* _Work order_
Among the lines below, take the one holding "v4 ← item limits", the one holding "addresses ← mapM", and all lines between them. Set them down exactly.

[Start of section]

(* ===== verification/Server.v ===== *)
(** The configuration of the KMIP server ([src/atlaso/app/kmip/server.py]):
    [parse_config] and the validators it calls, [load_config], and the map from client
    certificate fingerprints to providers.

    PEM certificates are parsed by third-party code: [certificate_der] is what
    reading and parsing the file at a path gives. *)

From S2P Require Import Prelude Utf8 PyText Uuid Json Sha256 IpAddress Ttlv World Store Protocol.
Open Scope Z_scope.

Definition CONFIG_FIELDS : list pystr :=
  [str "schema_version"; str "enabled"; str "listen"; str "tls"; str "store"; str "limits";
   str "providers"; str "interop_trace_path"].
Definition PROVIDER_FIELDS : list pystr :=
  [str "id"; str "name"; str "client_fingerprints"; str "client_certificate_paths"].

(** [class Provider]. *)
Record Provider : Type := mkProvider {
  provider_id : pystr;
  provider_name : pystr;
  client_fingerprints : list pystr
}.

(** [class ServiceLimits]. *)
Record ServiceLimits : Type := mkLimits {
  max_request_bytes : Z;
  max_connections : Z;
  idle_timeout_seconds : Z;
  max_requests_per_connection : Z
}.

(** [class ServiceConfig]; a path is its text. *)
Record ServiceConfig : Type := mkConfig {
  enabled : bool;
  listen_addresses : list pystr;
  port : Z;
  certificate_path : pystr;
  private_key_path : pystr;
  ca_path : pystr;
  database_path : pystr;
  kek_path : pystr;
  limits : ServiceLimits;
  providers : list Provider;
  interop_trace_path : option pystr
}.

(** [ServiceConfig.fingerprint_providers]. *)
Definition fingerprint_providers (config : ServiceConfig) : list (pystr * pystr) :=
  dict_of (concat (map (fun p => map (fun fingerprint => (fingerprint, provider_id p)) (client_fingerprints p))
                       (providers config))).

(** [s.casefold()] up to characters that are hexadecimal digits: the letters of ASCII,
    and the ligature whose folding is two of them. *)
Definition casefold_hex (s : pystr) : pystr :=
  concat (map (fun c => if (65 <=? c) && (c <=? 90) then [c + 32]
                        else if c =? 0xFB00 then [102; 102] else [c]) s).

(** [_fingerprint]. *)
Definition _fingerprint (value : json) : res pystr :=
  match value with
  | JStr value =>
    let normalized := casefold_hex (strip is_space (replace_empty (str ":") value)) in
    _ ← raise_if (negb (zlen normalized =? 64) || negb (forallb is_lower_hex normalized))
        (ConfigurationError "KMIP client fingerprint must be a SHA-256 digest.");
    Ok normalized
  | _ => Raise (ConfigurationError "KMIP client fingerprint must be a string.")
  end.

(** [_exact_fields]; the details of the message are left out. *)
Definition _exact_fields (value : list (pystr * json)) (expected : list pystr) (label : string) : res unit :=
  let missing := filter (fun k => k ∉ value.*1) expected in
  let extra := filter (fun k => k ∉ expected) value.*1 in
  raise_if (negb (bool_decide (missing = [])) || negb (bool_decide (extra = []))) (ConfigurationError label).

(** [_path]: an absolute POSIX path. *)
Definition _path (value : json) (label : string) : res pystr :=
  match value with
  | JStr value =>
    _ ← raise_if (bool_decide (strip is_space value = [])) (ConfigurationError label);
    _ ← raise_if (negb (bool_decide (head value = Some 47))) (ConfigurationError label);
    Ok value
  | _ => Raise (ConfigurationError label)
  end.

(** [_integer]. *)
Definition _integer (value : json) (label : string) : res Z :=
  match value with
  | JInt z => Ok z
  | _ => Raise (ConfigurationError label)
  end.

(** [isinstance(value, dict)]. *)
Definition as_dict (value : json) (e : exn) : res (list (pystr * json)) :=
  match value with JDict d => Ok d | _ => Raise e end.

(** The loop over [listen["addresses"]]. *)
Definition listen_address (value : json) : res pystr :=
  match value with
  | JStr value =>
    rethrow is_ValueError (ConfigurationError "KMIP listen address must be an IP address.")
      (ip_address_str (strip is_space value))
  | _ => Raise (ConfigurationError "KMIP listen address must be a string.")
  end.

Section Config.
(** The DER form of the certificate in a PEM file, or the [OSError] or [ValueError] of
    reading it. *)
Context (certificate_der : pystr -> res bytes).

(** [certificate_sha256]. *)
Definition certificate_sha256 (path : pystr) : res pystr :=
  der ← rethrow (fun e => match e with OSError => true | _ => is_ValueError e end)
          (ConfigurationError "KMIP client certificate is invalid") (certificate_der path);
  Ok (sha256_hex der).

(** [_provider]. *)
Definition _provider (value : json) : res Provider :=
  value ← as_dict value (ConfigurationError "KMIP provider must be an object.");
  _ ← _exact_fields value PROVIDER_FIELDS "KMIP provider fields are invalid";
  raw_provider_id ← item value (str "id");
  provider_id ← match raw_provider_id with
                | JStr s => rethrow is_ValueError (ConfigurationError "KMIP provider ID must be a UUID.")
                              (n ← uuid_int s; Ok (uuid_str n))
                | _ => Raise (ConfigurationError "KMIP provider ID must be a UUID string.")
                end;
  raw_name ← item value (str "name");
  name ← match raw_name with
         | JStr s => Ok (strip is_space s)
         | _ => Raise (ConfigurationError "KMIP provider name must be a string.")
         end;
  _ ← raise_if (bool_decide (name = []) || (120 <? zlen name))
      (ConfigurationError "KMIP provider name must contain 1 to 120 characters.");
  configured ← item value (str "client_fingerprints");
  certificate_paths ← item value (str "client_certificate_paths");
  match configured, certificate_paths with
  | JList configured, JList certificate_paths =>
    listed ← mapM _fingerprint configured;
    certified ← mapM (fun item => path ← _path item "KMIP client certificate path"; certificate_sha256 path)
                  certificate_paths;
    let fingerprints := listed ++ certified in
    _ ← raise_if (bool_decide (fingerprints = []))
        (ConfigurationError "KMIP provider requires at least one trusted client fingerprint.");
    _ ← raise_if (negb (all_distinct fingerprints))
        (ConfigurationError "KMIP provider client fingerprints must be unique.");
    Ok (mkProvider provider_id name (sorted_str fingerprints))
  | _, _ => Raise (ConfigurationError "KMIP provider client identities must be lists.")
  end.

(** The part of [parse_config] that reads [limits]. *)
Definition parse_limits (limits : list (pystr * json)) : res ServiceLimits :=
  v1 ← item limits (str "max_request_bytes");
  n1 ← _integer v1 "KMIP max_request_bytes";
  v2 ← item limits (str "max_connections");
  n2 ← _integer v2 "KMIP max_connections";
  v3 ← item limits (str "idle_timeout_seconds");
  n3 ← _integer v3 "KMIP idle_timeout_seconds";
  v4 ← item limits (str "max_requests_per_connection");
  n4 ← _integer v4 "KMIP max_requests_per_connection";
  _ ← raise_if (negb ((1024 <=? n1) && (n1 <=? MAX_MESSAGE_BYTES)))
      (ConfigurationError "KMIP max_request_bytes must be between 1024 and 1048576.");
  _ ← raise_if (negb ((1 <=? n2) && (n2 <=? 256)))
      (ConfigurationError "KMIP max_connections must be between 1 and 256.");
  _ ← raise_if (negb ((1 <=? n3) && (n3 <=? 300)))
      (ConfigurationError "KMIP idle_timeout_seconds must be between 1 and 300.");
  _ ← raise_if (negb ((1 <=? n4) && (n4 <=? 1024)))
      (ConfigurationError "KMIP max_requests_per_connection must be between 1 and 1024.");
  Ok (mkLimits n1 n2 n3 n4).

(** The part of [parse_config] that reads [listen]. *)
Definition parse_listen (listen : list (pystr * json)) : res (list pystr * Z) :=
  values ← item listen (str "addresses");
  match values with
  | JList (v :: vs) =>
    _ ← raise_if (32 <? zlen (v :: vs))
        (ConfigurationError "KMIP listen addresses cannot contain more than 32 entries.");
    addresses ← mapM listen_address (v :: vs);
    _ ← raise_if (negb (all_distinct addresses)) (ConfigurationError "KMIP listen addresses must be unique.");
    port_value ← item listen (str "port");
    port ← _integer port_value "KMIP listen port";
    _ ← raise_if (negb ((1 <=? port) && (port <=? 65535)))
        (ConfigurationError "KMIP listen port must be between 1 and 65535.");
    Ok (addresses, port)
  | _ => Raise (ConfigurationError "KMIP listen addresses must be a nonempty list.")
  end.

(** The part of [parse_config] that reads [providers]. *)
Definition parse_providers (values : json) : res (list Provider) :=
  match values with
  | JList values =>
    providers ← mapM _provider values;
    _ ← raise_if (negb (all_distinct (map provider_id providers)))
        (ConfigurationError "KMIP provider IDs must be unique.");
    _ ← raise_if (negb (all_distinct (concat (map client_fingerprints providers))))
        (ConfigurationError "A KMIP client fingerprint cannot map to multiple providers.");
    Ok providers
  | _ => Raise (ConfigurationError "KMIP providers must be a list.")
  end.

(** [parse_config]. *)
Definition parse_config (document : json) : res ServiceConfig :=
  document ← as_dict document (ConfigurationError "KMIP configuration must be an object.");
  _ ← _exact_fields document CONFIG_FIELDS "KMIP configuration fields are invalid";
  version ← item document (str "schema_version");
  version ← _integer version "KMIP configuration schema_version";
  _ ← raise_if (negb (version =? 1)) (ConfigurationError "KMIP configuration schema_version must be 1.");
  enabled_value ← item document (str "enabled");
  enabled ← match enabled_value with
            | JBool b => Ok b
            | _ => Raise (ConfigurationError "KMIP enabled must be true or false.")
            end;
  let objects := ConfigurationError "KMIP listen, TLS, store, and limits must be objects." in
  listen ← item document (str "listen");
  tls ← item document (str "tls");
  store ← item document (str "store");
  limits ← item document (str "limits");
  listen ← as_dict listen objects;
  tls ← as_dict tls objects;
  store ← as_dict store objects;
  limits ← as_dict limits objects;
  _ ← _exact_fields listen [str "addresses"; str "port"] "KMIP listen fields are invalid";
  _ ← _exact_fields tls [str "certificate_path"; str "private_key_path"; str "ca_path"]
        "KMIP TLS fields are invalid";
  _ ← _exact_fields store [str "database_path"; str "kek_path"] "KMIP store fields are invalid";
  _ ← _exact_fields limits [str "max_request_bytes"; str "max_connections"; str "idle_timeout_seconds";
                            str "max_requests_per_connection"] "KMIP limits fields are invalid";
  '(addresses, port) ← parse_listen listen;
  parsed_limits ← parse_limits limits;
  provider_values ← item document (str "providers");
  providers ← parse_providers provider_values;
  trace_value ← item document (str "interop_trace_path");
  trace_value ← match trace_value with
                | JStr s => Ok (strip is_space s)
                | _ => Raise (ConfigurationError "KMIP interop trace path must be a string.")
                end;
  let path value label := v ← value; _path v label in
  certificate_path ← path (item tls (str "certificate_path")) "KMIP server certificate"%string;
  private_key_path ← path (item tls (str "private_key_path")) "KMIP server private key"%string;
  ca_path ← path (item tls (str "ca_path")) "KMIP CA certificate"%string;
  database_path ← path (item store (str "database_path")) "KMIP database"%string;
  kek_path ← path (item store (str "kek_path")) "KMIP KEK envelope"%string;
  interop_trace_path ← match trace_value with
                       | [] => Ok None
                       | _ => Some <$> _path (JStr trace_value) "KMIP interop trace"
                       end;
  Ok (mkConfig enabled addresses port certificate_path private_key_path ca_path database_path kek_path
        parsed_limits providers interop_trace_path).

(** [load_config], given the outcome of reading the file: text that is not UTF-8 raises
    [UnicodeDecodeError], which the handler does not name. *)
Definition load_config (contents : res bytes) : res ServiceConfig :=
  document ← rethrow (fun e => match e with OSError | JSONDecodeError => true | _ => false end)
    (ConfigurationError "KMIP configuration could not be read.")
    (contents ← contents; text ← utf8_decode contents; loads text);
  parse_config document.
End Config.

[End of section]

* _Answer to this problem_
  v4 ← item limits (str "max_requests_per_connection");
  n4 ← _integer v4 "KMIP max_requests_per_connection";
  _ ← raise_if (negb ((1024 <=? n1) && (n1 <=? MAX_MESSAGE_BYTES)))
      (ConfigurationError "KMIP max_request_bytes must be between 1024 and 1048576.");
  _ ← raise_if (negb ((1 <=? n2) && (n2 <=? 256)))
      (ConfigurationError "KMIP max_connections must be between 1 and 256.");
  _ ← raise_if (negb ((1 <=? n3) && (n3 <=? 300)))
      (ConfigurationError "KMIP idle_timeout_seconds must be between 1 and 300.");
  _ ← raise_if (negb ((1 <=? n4) && (n4 <=? 1024)))
      (ConfigurationError "KMIP max_requests_per_connection must be between 1 and 1024.");
  Ok (mkLimits n1 n2 n3 n4).

(** The part of [parse_config] that reads [listen]. *)
Definition parse_listen (listen : list (pystr * json)) : res (list pystr * Z) :=
  values ← item listen (str "addresses");
  match values with
  | JList (v :: vs) =>
    _ ← raise_if (32 <? zlen (v :: vs))
        (ConfigurationError "KMIP listen addresses cannot contain more than 32 entries.");
    addresses ← mapM listen_address (v :: vs);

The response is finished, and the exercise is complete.